Methods: This retrospective observational study included subjects undergoing refractive surgery with posterior chamber phakic IOL implantation to correct their myopia. The anterior chamber depth (ACD) and the horizontal white to white (WTW) or the angle to angle (ATA) distance were measured with the following four devices: the IOLMaster 700 biometer (Carl Zeiss Meditec, Jena, Germany), based on swept-source optical coherence tomography; the Cirrus and Visante optical coherence tomographs (Carl Zeiss Meditec) based on low-coherence interferometry; and the Pentacam rotating Scheimpflug camera (Oculus, Wetzlar, Germany).
Results: In the horizontal corneal diameter measurements, there were statistically significant differences between Pentacam-IOLMaster 700 pair (P < 0.001) and Pentacam-Visante pair (P < 0.001). WTW from CIRRUS showed the lowest correlation when paired with Pentacam and IOLMaster 700 (R2 = 0.452 and 0.385 for Visante and R2 = 0.494 and 0.426 for Cirrus). Regarding the linear correlation of the ACD measurements, all pairs of devices were statistically significant and all of them showed a very good correlation index.
Conclusion: There is a good agreement between the different devices under evaluation for ACD measurements. As for WTW, the values measured with the different devices showed large discrepancies with low correlation levels, especially when comparing the tomographs with the other devices under evaluation.

The use of posterior chamber phakic implantable collamer lenses (ICL; STAAR Surgical, Monrovia, CA, USA) has increased in recent years, in parallel with the improvement of the lens design, the availability of a wider dioptric range, and the rapid development of diagnostic methods for preoperative evaluation, which reduce the calculation errors for the lens to be implanted.[1]

When implanting such a lens, the main obstacle is to choose the correct lens size (sizing) based on the anatomical data that has been collected preoperatively. The selection of a suitable size is tightly linked with the absence (or, otherwise, the presence) of postoperative problems, both in the short as well as in the long term. According to the study by AlSabaani et al.,[2] the main reason for explanting the ICL is implantation of an improperly sized lens.

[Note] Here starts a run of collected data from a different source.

(** A replacement is atomic, and the replaced registrations can be dropped.
    Either nothing changes and an error is returned, or the names of the
    replacement are distinct, each of them now has its new definition, under a
    registration that is in force, the names of those prior registrations that
    were in force are gone unless they were replaced, all other tools are as
    before, and closing a prior registration afterwards removes nothing. *)
Theorem replace_swaps env prior ds (s s' : State) r effects :
  (∀ i s, te_between env i s = s) → Forall (λ g, tg_id g < rs_next_id s) prior →
  rs_next_id s + N.of_nat (length ds) ≤ U64_MAX →
  replace debug env prior ds s = (r, effects, s') →
  (∃ e, r = Err e ∧ s' = s ∧ effects = []) ∨
  ∃ gs, r = Ok gs ∧ NoDup (td_name <$> ds) ∧
    (∀ d, d ∈ ds → ∃ id, rs_tools s' !! td_name d = Some (mkRegisteredTool id d) ∧
       mkToolRegistration (td_name d) id false ∈ gs) ∧
    (∀ name, name ∉ td_name <$> ds → rs_tools s' !! name =
       if existsb (λ g, String.eqb (tg_name g) name && current_registration s g) prior
       then None else rs_tools s !! name) ∧
    (∀ g env', g ∈ prior → (close_registration env' g s').2 = s' ∧
                           (close_registration env' g s').1.1.1 = false).
Proof.
  intros Henv Hprior Hmax. unfold replace. destruct (foldM _ ∅ ds) as [names|e] eqn:Hc.
  2:{ intros [= <- <- <-]. left. by exists e. }
  apply check_replacement_fold in Hc as [Hd _]. unfold replace_locked.
  set (removed := list_to_set _). set (sorted := merge_sort name_le ds).
  assert (sorted ≡ₚ ds) as Hperm by apply merge_sort_Permutation.
  destruct (find _ sorted) as [d|]; [intros [= <- <- <-]; left; by eexists|].
  destruct (insert_tools sorted (remove_names removed s)) as [gs s1] eqn:Hi.
  pose proof (notify_changes_state env 0
    ((Removed <$> btree_set removed) ++ ((λ d, Registered (definition_schema d)) <$> sorted)) s1 Henv) as Hs.
  destruct (notify_changes _ _ _ _) as [effects' s2]. cbn in Hs. subst s2.
  intros [= <- <- <-]. right. exists gs. split; [done|]. split; [done|].
  apply insert_tools_spec in Hi as (Hnext & _ & Hother & Hin); [|by rewrite Hperm|].
  2:{ rewrite Hperm. done. }
  assert (∀ name, name ∉ td_name <$> ds → rs_tools s1 !! name =
    if existsb (λ g, String.eqb (tg_name g) name && current_registration s g) prior
    then None else rs_tools s !! name) as Hrest.
  { intros name Hname. rewrite Hother by by rewrite Hperm. cbn. pose proof (elem_of_removed prior s name) as Hr.
    fold removed in Hr. destruct (existsb _ prior).
    - apply map_lookup_filter_None. right. intros x _ Hx. by apply Hx, Hr.
    - destruct (rs_tools s !! name) as [tool|] eqn:Ht.
      + apply map_lookup_filter_Some. split; [done|]. intros Hx. by apply Hr in Hx.
      + apply map_lookup_filter_None. by left. }
  split_and!; [|done|].
  - intros d Hd'. rewrite <-Hperm in Hd'. apply list_elem_of_lookup in Hd' as [i Hd'].
    destruct (Hin i d Hd') as [Ht Hg]. eexists. split; [done|]. by eapply list_elem_of_lookup_2.
  - intros g env' Hg. apply close_stale. unfold current_registration.
    destruct (decide (tg_name g ∈ td_name <$> ds)) as [Hn|Hn].
    + rewrite <-Hperm in Hn. apply list_elem_of_fmap in Hn as (d & -> & [i Hd']%list_elem_of_lookup).
      destruct (Hin i d Hd') as [-> _]. cbn [rt_id]. apply N.eqb_neq. rewrite Forall_forall in Hprior.
      specialize (Hprior g Hg). cbn. lia.
    + rewrite Hrest by done. destruct (existsb _ prior) eqn:He; [done|].
      destruct (rs_tools s !! tg_name g) as [tool|] eqn:Ht; [|done].
      destruct (rt_id tool =? tg_id g) eqn:Hid; [|done]. rewrite <-not_true_iff_false in He. destruct He.
      apply existsb_exists. exists g. split; [by apply list_elem_of_In|].
      rewrite String.eqb_refl. unfold current_registration. by rewrite Ht.
Qed.
End replace.

(** ** A concrete runtime *)

Definition quoted (s : string) : string := "'" +:+ s +:+ "'".
Definition no_json (_ : Value) : string := "{}".
Definition echo_schema : Value :=
  json_object
    [("type", VString "object");
     ("properties", json_object
        [("mode", json_object [("type", VString "string");
                               ("enum", json_strings ["fast"; "slow"])]);
         ("items", json_object [("type", VString "array");
                                ("items", json_object [("type", VString "integer")])])]);
     ("required", json_strings ["mode"]); ("additionalProperties", VBool false)].
Definition fast : Value :=
  json_object [("mode", VString "fast"); ("items", VArray [json_u64 1; json_u64 2])].
Definition slow_extra : Value := json_object [("mode", VString "slow"); ("more", VNull)].

Lemma echo_schema_valid : validate_schema quoted echo_schema "$" = Ok tt.
Proof. vm_compute. reflexivity. Qed.

Lemma schema_decides_witness :
  ∃ object, echo_schema = VObject object ∧ conforms object fast ∧ ¬ conforms object slow_extra.
Proof.
  destruct (schema_decides quoted echo_schema fast "$" echo_schema_valid)
    as (object & He & [[_ Hc]|[(b & m & Hv) _]]); [|vm_compute in Hv; discriminate].
  destruct (schema_decides quoted echo_schema slow_extra "$" echo_schema_valid)
    as (object' & He' & [[Hv _]|[_ Hn]]); [vm_compute in Hv; discriminate|].
  exists object. split; [exact He|]. split; [exact Hc|]. assert (object' = object) as <- by congruence.
  exact Hn.
Defined.

Definition gated : ToolRestrictions := restrictions_ask "echo" (allow_only ["echo"; "read"]).
Definition gated_scope : ToolScope :=
  match narrowed root_scope gated with Ok s => s | Err _ => root_scope end.
Lemma gated_run : narrowed root_scope gated = Ok gated_scope.
Proof. vm_compute. reflexivity. Qed.

Abbreviation SmallRuntime := (RuntimeState string unit N N).
Definition echo : ToolDefinition string := mkToolDefinition "echo" "echoes" echo_schema "echo v1".
Definition echo2 : ToolDefinition string := mkToolDefinition "echo" "echoes" echo_schema "echo v2".
Definition small_env : TEnv string unit N N :=
  mkTEnv (λ _ s, s) (λ _ _ _ _ s, (Ok (Some true), s))
    (λ h _ _ s, (Ok (mkToolOutput [Text h] false VNull), s)).
Definition empty_runtime : SmallRuntime := runtime_new.
Definition echo_registration : ToolRegistration := mkToolRegistration "echo" 1 false.
Definition echo_runtime : SmallRuntime := (register quoted small_env echo empty_runtime).2.
Definition observed_runtime : SmallRuntime :=
  set_approval (Some tt) (observe_results 9 echo_runtime).2.
Definition small_call : ToolRunContext := mkToolContext "s1" "c1" live_token.

Lemma narrowed_never_broadens_witness :
  access gated_scope "write" = Deny ∧ access gated_scope "echo" ≠ Allow.
Proof.
  destruct (narrowed_never_broadens root_scope gated gated_scope "write" echo_runtime gated_run)
    as (_ & _ & _ & Hallow & _).
  destruct (narrowed_never_broadens root_scope gated gated_scope "echo" echo_runtime gated_run)
    as (_ & _ & Hask & _).
  split.
  - apply (Hallow (list_to_set ["echo"; "read"])); [reflexivity|set_solver|set_solver].
  - apply Hask. set_solver.
Defined.

Lemma echo_reachable : rtc (tool_step quoted) runtime_new observed_runtime.
Proof.
  eapply rtc_l; [eapply (ts_insert _ echo empty_runtime); vm_compute; reflexivity|].
  eapply rtc_l; [eapply (ts_results _ 9); reflexivity|].
  eapply rtc_l; [eapply (ts_approval _ (Some tt))|apply rtc_refl].
Qed.

Definition echoed : ToolOutput := mkToolOutput [Text "echo v1"] false VNull.
Definition echo_trace : list (Effect string unit N N) :=
  [Asked tt small_call (definition_schema echo) fast; Ran "echo v1" small_call fast;
   Settled 9 small_call echoed].
Lemma echo_run :
  execute quoted no_json small_env gated_scope small_call "echo" fast observed_runtime =
  Returns (echoed, echo_trace, observed_runtime).
Proof. vm_compute. reflexivity. Qed.

Lemma execute_guarded_witness :
  ∃ asked tool, permitted small_env gated_scope small_call "echo" fast observed_runtime tool asked.
Proof.
  destruct (execute_guarded quoted no_json small_env gated_scope small_call "echo" fast
    observed_runtime observed_runtime echoed echo_trace echo_run)
    as (asked & _ & [[He _]|(tool & r & s1 & Hp & _)]); [discriminate He|by exists asked, tool].
Defined.

Lemma execute_returns_witness :
  execute quoted no_json small_env root_scope small_call "missing" fast observed_runtime = Blocks.
Proof.
  exact (execute_returns quoted no_json small_env root_scope small_call "missing" fast
    observed_runtime echo_reachable).
Defined.

Definition replaced_runtime : SmallRuntime :=
  (replace quoted small_env [echo_registration] [echo2] observed_runtime).2.
Lemma replaced_run :
  replace quoted small_env [echo_registration] [echo2] observed_runtime =
  (Ok [mkToolRegistration "echo" 3 false], [], replaced_runtime).
Proof. vm_compute. reflexivity. Qed.

Lemma replace_swaps_witness :
  (close_registration small_env echo_registration replaced_runtime).2 = replaced_runtime.
Proof.
  destruct (replace_swaps quoted small_env [echo_registration] [echo2] observed_runtime
    replaced_runtime _ _ (λ _ _, eq_refl) ltac:(repeat constructor) ltac:(vm_compute; discriminate)
    replaced_run) as [(e & He & _)|(gs & _ & _ & _ & _ & Hclose)]; [discriminate He|].
  exact (proj1 (Hclose echo_registration small_env (list_elem_of_here _ _))).
Defined.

The nomogram provided by the STAAR laboratory relies on white-to-white (WTW) distance (i.e., corneal diameter) and the anterior chamber depth (ACD) to calculate the final lens size, despite the fact that the location where this lens model is placed is the ciliary sulcus. The algorithm used by the calculator (Online Calculator and Ordering System [OCOS]) is based on the selection of the ICL lens size according to the WTW and the ACD, so that in some cases, the WTW measurement is the only one used for the selection of size, and in others, the selection also depends on the ACD. The choice of this metric by the laboratory stems from the fact that a sulcus-to-sulcus (STS) measurement requires ultrasonic biomicroscopy (BMU), a technique which is not available in most eye centers due to the device’s high price and the complexity that such a measurement entails. In the absence of STS data, the alternative parameters are WTW or angle-to-angle (ATA) distance. Nonetheless, since these variables are not related to the location where the ICL is to be fitted, they can make the chosen size to be inadequate; it is equally problematic to have a lens t hat is too large or too small.[34]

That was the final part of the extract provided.